● **TO DO**: Restate word for word the lines of the entries below, starting with the line that holds "list Transaction →" and ending with the line that holds "let length := if", and no others.

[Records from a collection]

(* ===== verification/TxPool.v ===== *)
(** * The transaction pool

    Models pkg/core/txpool and pkg/core/txpool/queue: the pool, its two ways of
    packing (by number and by bytes) and its size functions.  Every operation
    holds the pool's lock, so the concurrent uses of a pool are the sequences
    of [pool_run]. *)

From S2P Require Import Prelude GoHash Account Config.
From Stdlib Require Import Lia.

Local Open Scope Z_scope.

Section pool.
  Context `{RT : RlpTx}.

Definition packTxFunc : Type :=
  list Transaction → Z → result (list Transaction * list Transaction).

(** The two [make] calls panic on a negative length. *)
Definition packTxsByGivenNum : packTxFunc := λ q n,
  let length := if decide (n < Z.of_nat (length q)) then n else Z.of_nat (length q) in
  if decide (length < 0) then Panic
  else Ok (take (Z.to_nat length) q, drop (Z.to_nat length) q).

(** The loop of [packTxsByGivenBytes] from index [i]: the final [endIdx]. *)
Fixpoint pack_bytes_loop (l : list Transaction) (n : Z) (i endIdx : nat) : result nat :=
  match l with
  | [] => Ok endIdx
  | tx :: l' =>
    let* b := tx_Encode tx in
    let size := Z.of_nat (length b) in
    if decide (size < n) then Ok endIdx
    else pack_bytes_loop l' (wrap_i64 (n - size)) (S i) (i + 1)%nat
  end.

Definition packTxsByGivenBytes : packTxFunc := λ q n,
  let* endIdx := pack_bytes_loop q n 0 0 in
  Ok (take endIdx q, drop endIdx q).

Definition getCurSizeOfNum (txs : list Transaction) : result Z := Ok (Z.of_nat (length txs)).

Definition getCurSizeOfByte (txs : list Transaction) : result Z :=
  rfold (λ cnt tx, let* b := tx_Encode tx in Ok (wrap_i64 (cnt + Z.of_nat (length b)))) 0 txs.

Record TxPool := mkTxPool {
  queue : list Transaction;
  pf : packTxFunc;
  tp_Type : string;
}.
#[export] Instance TxPool_eta : Eta TxPool := λ t, mkTxPool (queue t) (pf t) (tp_Type t).

Definition NewTxPool (cfgType : string) : result TxPool :=
  if decide (cfgType = TxPoolByteType) then Ok (mkTxPool [] packTxsByGivenBytes cfgType)
  else if decide (cfgType = TxPoolNumType) then Ok (mkTxPool [] packTxsByGivenNum cfgType)
  else Err "unknown tx pool type: %s".

Definition AddTxs (txs : list Transaction) : M TxPool unit :=
  st_modify (λ t, t <| queue ::= λ q, q ++ txs |>).

Definition PackTxs (limit : Z) : M TxPool (list Transaction) :=
  let! t := st_get in
  let! '(packed, q) := st_wrap "call pack tx func err" (st_lift (pf t (queue t) limit)) in
  st_put (t <| queue := q |>) ;;!
  st_ret packed.

Definition GetTxListSize (t : TxPool) (txs : list Transaction) : result Z :=
  if decide (tp_Type t = TxPoolByteType) then getCurSizeOfByte txs
  else if decide (tp_Type t = TxPoolNumType) then getCurSizeOfNum txs
  else Err "unknown tx pool type: %s".

(** ** Runs of a pool *)

Inductive pool_op := PoolAdd (txs : list Transaction) | PoolPack (limit : Z).

(** The transactions handed out, and the pool left. *)
Fixpoint pool_run (ops : list pool_op) (t : TxPool) : list Transaction * TxPool :=
  match ops with
  | [] => ([], t)
  | PoolAdd txs :: ops' => pool_run ops' (AddTxs txs t).2
  | PoolPack limit :: ops' =>
    let '(r, t') := PackTxs limit t in
    let '(out, t'') := pool_run ops' t' in
    (match r with Ok packed => packed ++ out | _ => out end, t'')
  end.

Definition added (ops : list pool_op) : list Transaction :=
  ops ≫= λ o, match o with PoolAdd txs => txs | PoolPack _ => [] end.

(** What a packing function promises to the pool: it splits the queue. *)
Definition splits (p : packTxFunc) : Prop :=
  ∀ q n packed rest, p q n = Ok (packed, rest) → packed ++ rest = q.

(** ** Facts *)

Lemma packTxsByGivenNum_splits : splits packTxsByGivenNum.
Proof.
  intros q n packed rest. unfold packTxsByGivenNum. repeat case_decide; intros [= <- <-];
    apply take_drop.
Qed.

Lemma packTxsByGivenBytes_splits : splits packTxsByGivenBytes.
Proof.
  intros q n packed rest (e & _ & [= <- <-])%rbind_ok. apply take_drop.
Qed.

Lemma NewTxPool_splits s t : NewTxPool s = Ok t → splits (pf t) ∧ queue t = [] ∧ tp_Type t = s.
Proof.
  unfold NewTxPool. repeat case_decide; intros [= <-];
    (split_and!; [|done..]); [apply packTxsByGivenBytes_splits | apply packTxsByGivenNum_splits].
Qed.

(** [PackTxs] hands out a prefix of the queue, or fails and changes nothing. *)
Lemma PackTxs_cases limit t : splits (pf t) →
  (∃ packed q, PackTxs limit t = (Ok packed, t <| queue := q |>) ∧ packed ++ q = queue t) ∨
  (∃ r, PackTxs limit t = (r, t) ∧ is_ok r = false).
Proof.
  intros Hs. unfold PackTxs, st_bind, st_get, st_lift, st_wrap.
  destruct (pf t (queue t) limit) as [[packed q]|e|] eqn:E; cbn.
  - left. exists packed, q. split; [done|]. by eapply Hs.
  - right. eauto.
  - right. eauto.
Qed.

Lemma pool_run_fifo ops t out t' : splits (pf t) → pool_run ops t = (out, t') →
  out ++ queue t' = queue t ++ added ops.
Proof.
  revert t out t'; induction ops as [|[txs|limit] ops IH]; intros t out t' Hs; cbn [pool_run].
  - intros [= <- <-]. by rewrite app_nil_r.
  - intros H. apply IH in H; [|done]. cbn in H. unfold added. cbn. rewrite H. by rewrite <- app_assoc.
  - destruct (PackTxs_cases limit t Hs) as [(packed & q & -> & Hq)|(r & -> & Hr)].
    + destruct (pool_run ops _) as [out' t''] eqn:E. intros [= <- <-].
      apply IH in E; [|done]. cbn in E. rewrite <- app_assoc, E, app_assoc, Hq. done.
    + destruct (pool_run ops t) as [out' t''] eqn:E. apply IH in E; [|done].
      destruct r; [done|..]; intros [= <- <-]; by rewrite E.
Qed.

(** C37: the pool neither loses, invents, duplicates nor reorders a transaction:
    over any sequence of additions and packings (failed ones included), by
    number or by bytes, what was handed out followed by what is still queued is
    exactly what was added, in the order it was added. *)
Theorem TxPool_fifo poolType t ops :
  NewTxPool poolType = Ok t →
  let '(out, t') := pool_run ops t in out ++ queue t' = added ops.
Proof.
  intros (Hs & Hq & _)%NewTxPool_splits. destruct (pool_run ops t) as [out t'] eqn:E.
  apply pool_run_fifo in E; [|done]. by rewrite E, Hq.
Qed.

(** A pool of type "number" packs the first [limit] transactions of its
    queue, all of them when it holds fewer, and its size function counts them. *)
Theorem PackTxs_number t limit :
  NewTxPool TxPoolNumType = Ok t → 0 ≤ limit → ∀ q,
  let t := t <| queue := q |> in
  PackTxs limit t = (Ok (take (Z.to_nat limit) q), t <| queue := drop (Z.to_nat limit) q |>) ∧
  ∃ n, GetTxListSize t (take (Z.to_nat limit) q) = Ok n ∧ n ≤ limit ∧
    (limit ≤ Z.of_nat (length q) → n = limit).
Proof.
  intros [= <-] Hl q. cbn zeta. split.
  - unfold PackTxs, st_bind, st_get, st_wrap, st_lift, st_put, st_ret. cbn.
    unfold packTxsByGivenNum. case_decide as E1; case_decide as E2; try lia; cbn; [done|].
    rewrite Nat2Z.id, !firstn_all, !drop_all, take_ge, drop_ge by lia. done.
  - exists (Z.of_nat (length (take (Z.to_nat limit) q))). split; [done|].
    rewrite length_take. split; lia.
Qed.

(** The total size a list of transactions encodes to. *)
Definition enc_size (txs : list Transaction) : result Z :=
  rfold (λ cnt tx, let* b := tx_Encode tx in Ok (cnt + Z.of_nat (length b))) 0 txs.

Lemma pack_bytes_loop_all l n i e :
  (∀ tx, tx ∈ l → ∃ b, tx_Encode tx = Ok b ∧ Z.of_nat (length b) < 2 ^ 32) →
  int64_min + Z.of_nat (length l) * 2 ^ 32 ≤ n ≤ 0 → l ≠ [] →
  pack_bytes_loop l n i e = Ok (i + length l)%nat.
Proof.
  revert n i e; induction l as [|tx l IH]; intros n i e Hl Hn Hne; [done|].
  destruct (Hl tx) as (b & Hb & Hlt); [by left|]. cbn [pack_bytes_loop length] in *.
  rewrite Hb. cbn [rbind]. case_decide; [lia|].
  assert (wrap_i64 (n - Z.of_nat (length b)) = n - Z.of_nat (length b)) as Hw.
  { apply wrap_s_id; [lia|]. unfold in_s, int64_min in *. lia. }
  rewrite Hw. destruct l as [|tx' l'].
  - done.
  - rewrite IH; [|intros x Hx; apply Hl; by right | cbn [length] in *; lia | done].
    f_equal. lia.
Qed.

(** C38: a pool of type "byte" does not limit what it packs by [limit]: it packs
    nothing while the first queued transaction is smaller than [limit], and the
    whole queue once the first one is at least [limit] (encodings under 4 GiB
    and fewer than 2^30 of them, so the int counter does not wrap). *)
Theorem PackTxs_byte_all_or_nothing t tx q limit b :
  NewTxPool TxPoolByteType = Ok t → queue t = [] →
  0 ≤ limit ≤ int64_max → tx_Encode tx = Ok b → Z.of_nat (length q) < 2 ^ 30 →
  (∀ x, x ∈ tx :: q → ∃ bx, tx_Encode x = Ok bx ∧ Z.of_nat (length bx) < 2 ^ 32) →
  let t := t <| queue := tx :: q |> in
  (Z.of_nat (length b) < limit → PackTxs limit t = (Ok [], t)) ∧
  (limit ≤ Z.of_nat (length b) → PackTxs limit t = (Ok (tx :: q), t <| queue := [] |>)).
Proof.
  intros [= <-] _ Hl Hb Hq Hx. destruct (Hx tx) as (b' & Hb' & Hlt); [by left|].
  rewrite Hb in Hb'; injection Hb' as <-.
  unfold PackTxs, st_bind, st_get, st_wrap, st_lift, st_put, st_ret. cbn.
  unfold packTxsByGivenBytes. cbn [pack_bytes_loop]. rewrite Hb. cbn [rbind].
  split; intros Hc; case_decide; try lia; [done|].
  assert (wrap_i64 (limit - Z.of_nat (length b)) = limit - Z.of_nat (length b)) as ->.
  { apply wrap_s_id; [lia|]. unfold in_s, int64_max in *. lia. }
  destruct q as [|tx' q]; [done|].
  rewrite pack_bytes_loop_all; [|intros x Hi; apply Hx; by right | | done].
  - cbn. by rewrite firstn_all, drop_all.
  - unfold int64_min. cbn [length] in *. lia.
Qed.
End pool.

(** ** Witnesses *)

Module PoolDemo.
(** An encoder for the examples: as many bytes as the nonce says. *)
#[export] Instance rlp : RlpTx := λ t, Ok (replicate (Z.to_nat (Nonce t)) (Z_to_byte 1)).
Definition tx (n : Z) : Transaction :=
  NewTransaction EmptyAccountAddr EmptyAccountAddr n 0 n 0.
End PoolDemo.
Import PoolDemo.

Lemma TxPool_fifo_witness :
  let t := mkTxPool [] packTxsByGivenNum TxPoolNumType in
  let ops := [PoolAdd [tx 1; tx 2]; PoolPack 1; PoolAdd [tx 3]; PoolPack (-1); PoolPack 9] in
  let '(out, t') := pool_run ops t in
  out = [tx 1; tx 2; tx 3] ∧ out ++ queue t' = added ops.
Proof.
  split; [vm_compute; reflexivity|].
  apply (TxPool_fifo TxPoolNumType (mkTxPool [] packTxsByGivenNum TxPoolNumType)
    [PoolAdd [tx 1; tx 2]; PoolPack 1; PoolAdd [tx 3]; PoolPack (-1); PoolPack 9]).
  reflexivity.
Defined.

Lemma PackTxs_number_witness :
  PackTxs 2 (mkTxPool [tx 1; tx 2; tx 3] packTxsByGivenNum TxPoolNumType) =
    (Ok [tx 1; tx 2], mkTxPool [tx 3] packTxsByGivenNum TxPoolNumType).
Proof.
  apply (PackTxs_number (mkTxPool [] packTxsByGivenNum TxPoolNumType) 2 eq_refl
    ltac:(lia) [tx 1; tx 2; tx 3]).
Defined.

Lemma PackTxs_byte_all_or_nothing_witness :
  let t := mkTxPool [tx 5; tx 1] packTxsByGivenBytes TxPoolByteType in
  PackTxs 100 t = (Ok [], t) ∧
  PackTxs 2 t = (Ok [tx 5; tx 1], mkTxPool [] packTxsByGivenBytes TxPoolByteType).
Proof.
  assert (∀ x, x ∈ [tx 5; tx 1] → ∃ bx, tx_Encode x = Ok bx ∧ Z.of_nat (length bx) < 2 ^ 32) as H.
  { intros x Hx. repeat (apply elem_of_cons in Hx as [->|Hx]; [by eexists|]).
    by apply not_elem_of_nil in Hx. }
  split.
  - apply (PackTxs_byte_all_or_nothing (mkTxPool [] packTxsByGivenBytes TxPoolByteType)
      (tx 5) [tx 1] 100 (replicate 5 (Z_to_byte 1))); done || (unfold int64_max; lia).
  - apply (PackTxs_byte_all_or_nothing (mkTxPool [] packTxsByGivenBytes TxPoolByteType)
      (tx 5) [tx 1] 2 (replicate 5 (Z_to_byte 1))); done || (unfold int64_max; lia).
Defined.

● **ANSWER BOX**:
  list Transaction → Z → result (list Transaction * list Transaction).

(** The two [make] calls panic on a negative length. *)
Definition packTxsByGivenNum : packTxFunc := λ q n,
  let length := if decide (n < Z.of_nat (length q)) then n else Z.of_nat (length q) in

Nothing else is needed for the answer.